Lemma merged_count (g : Neo4j.Graph) (n : string) (p f : nat) :
  count_in g n = Some p ->
  merged_frequency (Neo4j.concept_frequency (Neo4j.concepts g) n) (JS.Count f)
  = JS.Count (p + f).
Proof.
  unfold count_in, merged_frequency.
  destruct (Neo4j.concept_frequency (Neo4j.concepts g) n) as [[q|s]|];
    intros [= <-]; reflexivity.
Qed.

(** C1, amended.  knowledge-graph.js: when the same page content is ingested
    twice by [ingestUrl] (two Document nodes, no clear in between), the merge
    creates the node of a candidate with the candidate's frequency or adds
    the candidate's frequency to the stored one, once per ingestion; for a
    candidate whose frequency is a number [f], on a graph where the name has
    no node or a node with the number [p], the stored frequency is [p + f]
    after the first ingestion and [p + f + f] after the second; and for a
    text none of whose stems is the name of a property of
    [Object.prototype], every candidate has a number for its frequency, the
    number of filtered tokens with that stem.  KnowledgeGraphCLI's
    [processDocument] does not store the extracted frequency: it creates a
    concept with frequency 1 and adds 1 for each later document that
    contains it, so after the two ingestions the stored frequency is
    [p + 1 + 1]. *)
Theorem merged_frequency_after_two_ingestions (gds : bool) (L : Natural) (E : Env) :
  (forall url1 url2 text w w1 w2,
      fetch_body_text E url1 = Ok text ->
      fetch_body_text E url2 = Ok text ->
      KnowledgeGraph.ingestUrl (Neo4j.exec gds) L E url1 false w = (Ok true, w1) ->
      KnowledgeGraph.ingestUrl (Neo4j.exec gds) L E url2 false w1 = (Ok true, w2) ->
      forall c, In c (KnowledgeGraph.extractConcepts L (page_content text)) ->
        let prior := Neo4j.concept_frequency (Neo4j.concepts (store w)) (name c) in
        let once := merged_frequency prior (frequency c) in
        Neo4j.concept_frequency (Neo4j.concepts (store w1)) (name c) = Some once
        /\ Neo4j.concept_frequency (Neo4j.concepts (store w2)) (name c)
           = Some (Neo4j.add once (frequency c))
        /\ forall f p,
             frequency c = JS.Count f -> count_in (store w) (name c) = Some p ->
             Neo4j.concept_frequency (Neo4j.concepts (store w1)) (name c)
             = Some (JS.Count (p + f))
             /\ Neo4j.concept_frequency (Neo4j.concepts (store w2)) (name c)
                = Some (JS.Count (p + f + f)))
  /\ (forall text,
        plain (stems L text) ->
        forall c, In c (KnowledgeGraph.extractConcepts L text) ->
          frequency c = JS.Count (occurrences (name c) (stems L text)))
  /\ (forall name1 name2 content type1 type2 source1 source2 s1 s2 w w1 w2,
        KnowledgeGraphCLI.processDocument (Neo4j.exec gds) E name1 content type1 source1 w
        = (Ok s1, w1) ->
        KnowledgeGraphCLI.processDocument (Neo4j.exec gds) E name2 content type2 source2 w1
        = (Ok s2, w2) ->
        forall c p, In c (KnowledgeGraphCLI.extractConcepts content) ->
          count_in (store w) c = Some p ->
          Neo4j.concept_frequency (Neo4j.concepts (store w1)) c
          = Some (JS.Count (p + 1))
          /\ Neo4j.concept_frequency (Neo4j.concepts (store w2)) c
             = Some (JS.Count (p + 1 + 1))).
Proof.
  split; [|split].
  - intros url1 url2 text w w1 w2 Hf1 Hf2 H1 H2 c Hin. cbv zeta.
    apply ingestUrl_frequency in H1. destruct H1 as [t1 [Ht1 H1]].
    apply ingestUrl_frequency in H2. destruct H2 as [t2 [Ht2 H2]].
    rewrite Hf1 in Ht1. injection Ht1 as <-.
    rewrite Hf2 in Ht2. injection Ht2 as <-.
    rewrite (H2 c Hin), (H1 c Hin).
    split; [reflexivity|]. split; [reflexivity|].
    intros f p Hf Hp. rewrite Hf, (merged_count _ _ p f Hp). auto.
  - intros text Hp c Hin. rewrite (extractConcepts_counts L text Hp) in Hin.
    apply in_map_iff in Hin. destruct Hin as [[w f] [<- Hin]]. simpl.
    apply firstn_In, ranked_counts_In in Hin. destruct Hin as [[_ ->] _].
    reflexivity.
  - intros name1 name2 content type1 type2 source1 source2 s1 s2 w w1 w2 H1 H2
      c p Hin Hp.
    pose proof (processDocument_frequency _ _ _ _ _ _ _ _ _ H1 c Hin) as F1.
    pose proof (processDocument_frequency _ _ _ _ _ _ _ _ _ H2 c Hin) as F2.
    rewrite F2, F1, (merged_count _ _ p 1 Hp). auto.
Qed.

Lemma merged_frequency_after_two_ingestions_witness :
  (Neo4j.concept_frequency (Neo4j.concepts (store (snd page_once))) "graph"
   = Some (JS.Count (0 + 3))
   /\ Neo4j.concept_frequency (Neo4j.concepts (store (snd page_twice))) "graph"
      = Some (JS.Count (0 + 3 + 3)))
  /\ (Neo4j.concept_frequency
        (Neo4j.concepts (store (snd (cli_once "graph graph")))) "graph"
      = Some (JS.Count (0 + 1))
      /\ Neo4j.concept_frequency
           (Neo4j.concepts (store (snd (cli_twice "graph graph")))) "graph"
         = Some (JS.Count (0 + 1 + 1))).
Proof.
  destruct (merged_frequency_after_two_ingestions true Sample.natural Sample.env)
    as [Hurl [_ Hcli]].
  split.
  - refine (proj2 (proj2
              (Hurl "http://example.org/graphs" "http://example.org/graphs"
                 "  Graph   databases store graph data. Graph queries.  "
                 (start Neo4j.empty) (snd page_once) (snd page_twice)
                 _ _ _ _ (mkConcept "graph" (JS.Count 3)) _)) 3 0 _ _).
    + reflexivity.
    + reflexivity.
    + vm_compute. reflexivity.
    + vm_compute. reflexivity.
    + vm_compute. left. reflexivity.
    + reflexivity.
    + reflexivity.
  - refine (Hcli "one.txt" "two.txt" "graph graph" "file" "file" "one.txt" "two.txt"
              (KnowledgeGraphCLI.mkSummary "one.txt" 1 11 "file")
              (KnowledgeGraphCLI.mkSummary "two.txt" 1 11 "file")
              (start Neo4j.empty) (snd (cli_once "graph graph"))
              (snd (cli_twice "graph graph")) _ _ "graph" 0 _ _).
    + vm_compute. reflexivity.
    + vm_compute. reflexivity.
    + vm_compute. left. reflexivity.
    + reflexivity.
Defined.

(** KnowledgeGraphCLI counts documents, not occurrences.  In the content
    [graph graph] the extraction counts the word [graph] twice and returns
    it as the only concept; after the content has been processed twice, as
    two Document nodes, the stored frequency of [graph] is 2, not the sum
    2 + 2 of the two extractions. *)
Lemma cli_frequency_counts_documents :
  KnowledgeGraphCLI.frequency_of "graph graph" = [("graph", JS.Count 2)]
  /\ KnowledgeGraphCLI.extractConcepts "graph graph" = ["graph"]
  /\ fst (cli_once "graph graph")
     = Ok (KnowledgeGraphCLI.mkSummary "one.txt" 1 11 "file")
  /\ fst (cli_twice "graph graph")
     = Ok (KnowledgeGraphCLI.mkSummary "two.txt" 1 11 "file")
  /\ List.length (Neo4j.documents (store (snd (cli_twice "graph graph")))) = 2
  /\ Neo4j.concept_frequency
       (Neo4j.concepts (store (snd (cli_once "graph graph")))) "graph"
     = Some (JS.Count 1)
  /\ Neo4j.concept_frequency
       (Neo4j.concepts (store (snd (cli_twice "graph graph")))) "graph"
     = Some (JS.Count 2)
  /\ Neo4j.concept_frequency
       (Neo4j.concepts (store (snd (cli_twice "graph graph")))) "graph"
     <> Some (Neo4j.add (JS.Count 2) (JS.Count 2)).
Proof.
  repeat split; try (vm_compute; reflexivity).
  vm_compute. discriminate.
Qed.

(* ================================================================== *)
(** * RELATED_TO between the concepts of a document *)
(* ================================================================== *)











Section Related.
Variable gds : bool.
Variable L : Natural.
Variable E : Env.

Local Abbreviation exec := (Neo4j.exec gds).


End Related.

----------------------------------------

**What you should do**
The output should be exactly the lines above from the line containing "rewrite Hf1 in Ht1. injection Ht1 as <-." to the line containing "- intros name1", inclusive, with no other lines.

**Task response**
    rewrite Hf1 in Ht1. injection Ht1 as <-.
    rewrite Hf2 in Ht2. injection Ht2 as <-.
    rewrite (H2 c Hin), (H1 c Hin).
    split; [reflexivity|]. split; [reflexivity|].
    intros f p Hf Hp. rewrite Hf, (merged_count _ _ p f Hp). auto.
  - intros text Hp c Hin. rewrite (extractConcepts_counts L text Hp) in Hin.
    apply in_map_iff in Hin. destruct Hin as [[w f] [<- Hin]]. simpl.
    apply firstn_In, ranked_counts_In in Hin. destruct Hin as [[_ ->] _].
    reflexivity.
  - intros name1 name2 content type1 type2 source1 source2 s1 s2 w w1 w2 H1 H2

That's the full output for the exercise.